My sister and I are what I like to call "emotionally unavailable with a side of avoidance issues." Instead of sitting across from a licensed professional and confronting our feelings like well-adjusted adults, we choose the more scenic route: kayaking into the emotional abyss while gently day-drinking on a lake.

Imagine this: two women paddling in opposite directions but somehow managing to stay emotionally codependent, yelling "It's not me, it's literally everyone else!" over the sound of the water lapping on the side of the boat and the internal noise of our repressed childhood trauma. That's our version of couples therapy.

We call it "Kayak Therapy." and no one has to pay a therapist. There's no waiting room. No judging and you don't have to lay on a sofa while a balding man quietly nods his head at you. Its just nature, sisterhood, and a mutual agreement to never go too deep emotionally unless we've had at least two drinks and can blame it on the alcohol later.

Now, don’t get me wrong—this isn’t just about blaming the world for our problems while floating in a $300 inflatable boat. (Okay, maybe it is.) But it’s also about choosing your confidant wisely. And when I say wisely, I mean absolutely avoid the snake in the grass wearing a best-friend costume.

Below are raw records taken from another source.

(* ===================================================================== *)
(*  tradingbot: a shallow embedding of the trading core                  *)
(*  (src/trading/state.ts, position.ts, risk.ts, engine.ts) in Rocq.     *)
(*                                                                       *)
(*  JavaScript numbers are modelled as exact rationals (Q).  The only    *)
(*  rounding the code performs on purpose, [fixedNumber] of              *)
(*  core/utils.ts (Number(x.toFixed(8))), is written out explicitly.     *)
(*  Dates are modelled as integers (milliseconds, or calendar days for   *)
(*  the risk manager, whose code only compares days).                    *)
(* ===================================================================== *)

From Stdlib Require Import QArith Qround Qabs Lqa Lia List String Bool.
From Stdlib Require Import Sorting.Mergesort Sorting.Sorted Sorting.Permutation Orders.
Import ListNotations.
Open Scope Q_scope.

(* --------------------------------------------------------------------- *)
(*  core/utils.ts                                                        *)
(* --------------------------------------------------------------------- *)

Definition PRECISION_SCALE : positive := 100000000. (* 10 ^ PRECISION, PRECISION = 8 *)

(** [fixedNumber num = Number(Number(num).toFixed(8))].  [toFixed] picks the
    closest multiple of 10^-8, the larger one on a tie, and handles a
    negative argument by formatting its absolute value behind a minus sign:
    i.e. round half away from zero at 8 decimals. *)
Definition fixedNumber (num : Q) : Q :=
  if Qle_bool 0 num
  then Qfloor (num * inject_Z (Zpos PRECISION_SCALE) + (1#2)) # PRECISION_SCALE
  else - (Qfloor (- num * inject_Z (Zpos PRECISION_SCALE) + (1#2)) # PRECISION_SCALE).

(** [Math.max] / [Math.min] on two (non-NaN) numbers. *)
Definition js_max (a b : Q) : Q := if Qle_bool b a then a else b.
Definition js_min (a b : Q) : Q := if Qle_bool a b then a else b.

(* --------------------------------------------------------------------- *)
(*  types/index.ts                                                       *)
(* --------------------------------------------------------------------- *)

Inductive PositionType := LONG | SHORT.

Inductive UpdateType := stop_update | tp_update.

Record PositionUpdate := mkPositionUpdate {
  upd_timestamp : Z;
  upd_type : UpdateType;
  oldValue : Q;
  newValue : Q
}.

Record Position := mkPosition {
  ptype : PositionType;            (* Position.type *)
  entryPrice : Q;
  size : Q;
  contractAmount : Q;
  leverage : Q;
  stopLoss : Q;
  takeProfit : Q;
  entryTime : Z;
  orderId : option string;
  updates : list PositionUpdate
}.

Record EntrySignal := mkEntrySignal {
  stype : PositionType;            (* EntrySignal.type *)
  sprice : Q;                      (* EntrySignal.price *)
  ssize : Q;                       (* EntrySignal.size *)
  nextLevel : Q
}.

Inductive CloseReason := stopLossReason | takeProfitReason | manualReason.

Record TradeResult := mkTradeResult {
  tr_position : Position;
  exitPrice : Q;
  pnl : Q;
  tr_reason : CloseReason;
  exitTime : Z;
  isLoss : bool
}.

Record PriceLevel := mkPriceLevel { lvl_price : Q; lvl_time : Z }.

(** One list of levels per timeframe: '4h', '1h', '15m', '5m'. *)
Record TimeframeLevels := mkTimeframeLevels {
  tf4h : list PriceLevel;
  tf1h : list PriceLevel;
  tf15m : list PriceLevel;
  tf5m : list PriceLevel
}.

Record LevelAnalysis := mkLevelAnalysis {
  holdLevels : TimeframeLevels;
  resistanceLevels : TimeframeLevels
}.

(** Result of [checkExitConditions]: [{shouldClose; reason?}]. *)
Record ExitCheck := mkExitCheck {
  shouldClose : bool;
  exit_reason : option CloseReason
}.


(* --------------------------------------------------------------------- *)
(*  TradingStateManager (state.ts)                                       *)
(* --------------------------------------------------------------------- *)

(** The persisted aggregate, [TradingState] of types/index.ts. *)
Record TradingState := mkTradingState {
  currentPosition : option Position;
  currentStakePercentage : Q;
  accountBalance : option Q;
  lastLevels : option LevelAnalysis;
  lastUpdate : option Z
}.

(** The manager: its in-memory fields, and the successive contents written
    to the state file by [save()] (most recent first). *)
Record Store := mkStore {
  mem : TradingState;
  written : list TradingState
}.

Inductive TradeOutcome := WIN | LOSS.

(** The outcome of [fs.readFile(this.stateFile, 'utf8')]: the file's text,
    or an error carrying its [code] (['ENOENT'] when the file is missing). *)
Inductive ReadOutcome :=
| ReadOk (data : string)
| ReadErr (code : option string).

(** The outcome of [load()]: it resolves with the new manager, or rejects
    with an error whose [code] is given. *)
Inductive LoadResult :=
| Loaded (s : Store)
| Thrown (code : option string).

Module TradingStateManager.

Definition with_currentPosition (t : TradingState) (p : option Position) : TradingState :=
  mkTradingState p (currentStakePercentage t) (accountBalance t) (lastLevels t) (lastUpdate t).
Definition with_stake (t : TradingState) (v : Q) : TradingState :=
  mkTradingState (currentPosition t) v (accountBalance t) (lastLevels t) (lastUpdate t).
Definition with_balance (t : TradingState) (b : option Q) : TradingState :=
  mkTradingState (currentPosition t) (currentStakePercentage t) b (lastLevels t) (lastUpdate t).

(** constructor() *)
Definition init : Store :=
  mkStore (mkTradingState None 6.0 None None None) [].

(** save(): the whole aggregate is written to the state file; this is the
    manager once [fs.writeFile] has resolved.  A write that rejects, after
    which the file is as the failure left it and the fields set before the
    save stay set, is modelled by [Startup.writeThrough]. *)
Definition save (s : Store) : Store := mkStore (mem s) (mem s :: written s).

Section Load.
(** [JSON.parse] followed by the field reads of [load()]: [None] when it
    throws (a SyntaxError, which has no [code]). *)
Variable parse : string -> option TradingState.

Definition ENOENT : string := "ENOENT".

Definition load (r : ReadOutcome) (s : Store) : LoadResult :=
  match r with
  | ReadOk data =>
      match parse data with
      | Some state => Loaded (mkStore state (written s))
      | None => Thrown None
      end
  | ReadErr code =>
      match code with
      | Some c => if String.eqb c ENOENT then Loaded s else Thrown code
      | None => Thrown code
      end
  end.
End Load.

Definition getCurrentPosition (s : Store) : option Position := currentPosition (mem s).

Definition setCurrentPosition (position : Position) (s : Store) : Store :=
  save (mkStore (with_currentPosition (mem s) (Some position)) (written s)).

Definition clearCurrentPosition (s : Store) : Store :=
  save (mkStore (with_currentPosition (mem s) None) (written s)).

Definition updateAccountBalance (balance : Q) (s : Store) : Store :=
  save (mkStore (with_balance (mem s) (Some balance)) (written s)).

Definition getAccountBalance (s : Store) : option Q := accountBalance (mem s).

Definition getCurrentStakePercentage (s : Store) : Q := currentStakePercentage (mem s).

(** The stake update of [adjustStakePercentage], before the save. *)
Definition nextStake (tradeResult : TradeOutcome) (stake : Q) : Q :=
  match tradeResult with
  | WIN => js_min 16.0 (stake * 2)
  | LOSS => js_max 2 (stake / 2)
  end.

Definition adjustStakePercentage (tradeResult : TradeOutcome) (s : Store) : Store :=
  save (mkStore (with_stake (mem s) (nextStake tradeResult (currentStakePercentage (mem s))))
                (written s)).

Definition updateLevels (levels : LevelAnalysis) (now : Z) (s : Store) : Store :=
  save (mkStore (mkTradingState (currentPosition (mem s)) (currentStakePercentage (mem s))
                   (accountBalance (mem s)) (Some levels) (Some now)) (written s)).

Definition getLevels (s : Store) : option LevelAnalysis := lastLevels (mem s).

End TradingStateManager.

(** config/constants.ts (the current version, second in the sources). *)
Module TRADING_CONSTANTS.
Definition MIN_STAKE_PERCENTAGE : Q := 1.5.
Definition MAX_STAKE_PERCENTAGE : Q := 6.0.
Definition INITIAL_STAKE_PERCENTAGE : Q := 6.0.
Definition MAX_DAILY_LOSSES : Z := 3.
End TRADING_CONSTANTS.

(* --------------------------------------------------------------------- *)
(*  The exchange, seen from the PositionManager (types/exchange.ts)      *)
(* --------------------------------------------------------------------- *)

Inductive OrderType := MARKET | LIMIT.
Inductive OrderSide := BUY | SELL.

Record OrderParams := mkOrderParams {
  op_type : OrderType;
  op_side : OrderSide;
  amount : Q;
  op_price : option Q;
  op_leverage : option Q;
  reduceOnly : option bool
}.

(** The calls the PositionManager makes, in order, including the
    [setTimeout] delays it awaits between retries. *)
Inductive ExchangeCall :=
| CallGetOpenLimitOrders (side : OrderSide)
| CallFetchTicker
| CallCreateOrder (params : OrderParams)
| CallSleep (ms : Z).

(** The exchange's answer to each call, as a script consumed in order:
    a ticker's [last], a created order's [id] and [price], the number of
    open LIMIT orders, or a rejection (the call throws). *)
Inductive ExchangeReply :=
| RTicker (last : Q)
| ROrder (id : string) (price : Q)
| ROpenOrders (n : nat)
| RFail.

Record Env := mkEnv {
  replies : list ExchangeReply;
  calls : list ExchangeCall
}.

(** Asynchronous code that may throw: [None] is a rejected promise. *)
Definition Exec (A : Type) : Type := Env -> option A * Env.

Definition ret {A} (a : A) : Exec A := fun e => (Some a, e).
Definition throw {A} : Exec A := fun e => (None, e).
Definition bind {A B} (m : Exec A) (k : A -> Exec B) : Exec B :=
  fun e => match m e with
           | (Some a, e') => k a e'
           | (None, e') => (None, e')
           end.
Notation "x <- m ;; k" := (bind m (fun x => k)) (at level 61, m at next level, right associativity).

See, sometimes you think you’re opening up to a safe person—someone you trust, someone who knows the lyrics to your pain-filled inner monologue and then boom. You’re mid-rant, spiraling about how Karen at work stole your spreadsheet format AND your lunch, and suddenly that “friend” is taking mental notes to use against you.

Meanwhile, my sister and I have a pact. What happens on the lake, stays on the lake. Unless it’s hilarious, in which case it goes straight to the group chat with zero context and no apologies.

Kayak Therapy has rules:

  1. No judgment—unless it's directed at someone we both hate. Obviously.

  2. All emotional revelations must be followed by a snack break.

  3. If you cry, you have to paddle extra.

  4. If your kayak flips, it’s God punishing you for opening up too much.

In all seriousness (but not too much, let's not get carried away), it's comforting to have someone who gets it. Someone who won’t hand you a tissue but will hand you a beer and say, “Yeah, screw that guy.” It’s the kind of raw support that only siblings or fellow emotionally-stunted adults can provide.

So no, we’re not going to real therapy. Not yet. But we are paddling through life’s crap one vent session at a time—blaming everyone else for our problems while floating in circles and pretending that counts as cardio.

And honestly? It works. Mostly. Unless we run into a snake. Then it’s every emotionally unavailable woman for herself.